In January 2010 we made the first version of Gignal, because we needed it at NordicMeetup, which we co-organize. It actually looked very similar to the interface we have today, but not as stable and with less services. We took a heavy and costly detour by focusing on music events, but choose to trust our gut feeling and turned our effort back into tech conferences, where networking, sharing, dialogue and gadgets are key. In November we had our first conference launch at the New Media Days conference, followed by a Journalist Festival and TEDxCopenhagen. It was a much needed thrill to see 9 months of work in action, and to get positive feedback - a true energy boost.

In December we took Gignal back into the lab to focus on the lessons learned in November, adding more core value to our product, for conference organizers and participants.
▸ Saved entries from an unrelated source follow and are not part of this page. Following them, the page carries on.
(** C5: A directory is a finite map from names to inode numbers.  Within a
    transaction, on a locked directory, dirlookup takes a reference to the
    inode that the map gives for the name (names compared up to their NUL or
    DIRSIZ bytes) and finds nothing for the other names; dirlink of a name that is
    present fails and leaves every inode in use as it was; dirlink of
    an absent name inserts it in the map, reusing a free entry or extending
    the directory, or fails with the disk full and the map unchanged.  Blocks
    of other files and all other inodes stay as they are ([updates]). *)
Theorem directory_is_map {W} `{UserMem W} T `{!Writing T} sb me fuel (c : control W) (dp : nat) bs V i name inum s : layout T sb ->
  c.1.1.1 = sb -> c.1.1.2 = false -> c.1.2 dp = i -> disk_ok sb V -> dir_rep sb V i -> (length bs + 6 < nbuf)%nat -> fs_at T c bs ∅ V s ->
  (length name <= 1024)%nat -> Forall byte_ok name -> 0 < inum < 65536 -> i_size i + 16 <= MAXFILE * BSIZE ->
  (forall j, (j < ninode)%nat -> 0 <= i_ref (c.1.2 j) < 2 ^ 31 - 1) -> (forall x, dir_map V i !! cname name = Some x -> iroom c.1.2 x) ->
  wp (dirlookup (tn_pid T) me dp name) (fun r s' => match dir_map V i !! cname name with
    | Some x => exists ip off i', r = Some (ip, off) /\ igot c.1.2 x ip i' /\ fs_at T (set_ctl ip i' c) bs ∅ V s'
    | None => r = None /\ fs_at T c bs ∅ V s' end) s /\
  wp (dirlink (tn_pid T) me fuel dp name inum) (fun r s' => match dir_map V i !! cname name with
    | Some _ => r = -1 /\ exists c', calm c c' /\ fs_at T c' bs ∅ V s'
    | None => r = 0 /\ linked T sb c dp bs V i (fun V' i' => dir_map V' i' = <[cname name := inum]> (dir_map V i)) s' \/
              r = -1 /\ linked T sb c dp bs V i (fun V' i' => dir_map V' i' = dir_map V i /\ disk_full sb V') s' end) s.
Proof.
  intros Hly Hsb Hlk Hi HV HD Hb Hs Hn Hnb Hin Hmax Hrefs Hroom. split; [|by apply wp_dirlink].
  eapply (wp_dirlookup T sb me Hly c dp bs V i name); [exact Hi|done|done|done|lia|exact Hs|..].
  - intros s1 H1 Hnone. by rewrite Hnone.
  - intros s1 x off H1 Hx Hoff. rewrite Hx. eapply wp_iget; [exact Hlk|exact H1|by apply Hroom|intros j Hj; apply Hrefs; done|].
    intros ip i' s2 Hg H2. by exists ip, off, i'.
Qed.

Module DirWitness.
#[export] Instance no_user : UserMem unit := {
  u_copyout _ _ _ := ret (-1); u_copyin _ _ _ := ret (-1, []); u_killed _ _ := false }.
Definition fs2 : fs unit := mkFs log2 sb1 false (fun i => match i with O => small_dir | _ => empty_file end) tt.
Lemma fs2_at : fs_at txn1 (ctl fs2) [] ∅ disk1 fs2.
Proof. split; [done|exact log2_txn]. Qed.
Example small_dir_map : dir_map disk1 small_dir = {[ [46] := 2; [102] := 1 ]}.
Proof. vm_compute. reflexivity. Qed.

(** Adding the name "g" for inode 1. *)
Lemma directory_is_map_witness : let i := small_dir in let name := [103] in let c := ctl fs2 in
  wp (dirlookup 1 0 0 name) (fun r s' => match dir_map disk1 i !! cname name with
    | Some x => exists ip off i', r = Some (ip, off) /\ igot c.1.2 x ip i' /\ fs_at txn1 (set_ctl ip i' c) [] ∅ disk1 s'
    | None => r = None /\ fs_at txn1 c [] ∅ disk1 s' end) fs2 /\
  wp (dirlink 1 0 1 0 name 1) (fun r s' => match dir_map disk1 i !! cname name with
    | Some _ => r = -1 /\ exists c', calm c c' /\ fs_at txn1 c' [] ∅ disk1 s'
    | None => r = 0 /\ linked txn1 sb1 c 0 [] disk1 i (fun V' i' => dir_map V' i' = <[cname name := 1]> (dir_map disk1 i)) s' \/
              r = -1 /\ linked txn1 sb1 c 0 [] disk1 i (fun V' i' => dir_map V' i' = dir_map disk1 i /\ disk_full sb1 V') s' end) fs2.
Proof.
  cbv zeta. apply (directory_is_map txn1 sb1 0 1 (ctl fs2) 0 [] disk1 small_dir [103] 1 fs2); try reflexivity.
  - apply layout1.
  - exact disk1_ok.
  - split; [exact dir1_rep|reflexivity|reflexivity].
  - unfold nbuf, NBUF, MAXOPBLOCKS. cbn. lia.
  - exact fs2_at.
  - cbn. lia.
  - repeat constructor; unfold byte_ok; lia.
  - lia.
  - rewrite max_bytes. cbn. lia.
  - intros [|j] _; cbn; lia.
  - intros x. rewrite small_dir_map. vm_compute. discriminate.
Defined.
End DirWitness.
But the hardest part was to decide when enough is enough, and focus on wrapping Gignal up, with what we have for now. And from a developer perspective enough is never enough.

So though we are not close to provide our final vision with Gignal, we are very close to launch our first public version. We can now provide a generic tool, so you can create, aggregate and present your event, from geo-tags and tags, on Gignal’s site or your website and on physical screens. You can integrate our widget on your website, with your own custom design. And if that is not enough you can access our API and do your thing from there. We also offer event analytics, so organizers can learn and optimize their event based on online user behavior.

And due to the Christmas spirit we are wrapping Gignal up, by baking a new design, which we expect to take out the owen very very soon. But what we look most forward to experience in 2011, is going from a garage bootstrapping mode into a company state of mind, selling our service, being sustainable, and thereby continue to proof that we support a need, and that we actually make a difference to our stakeholders.

So that’s it for now folks - we look forward to feed you with much more event candy in 2011.

All the best New Year wishes from team Gignal!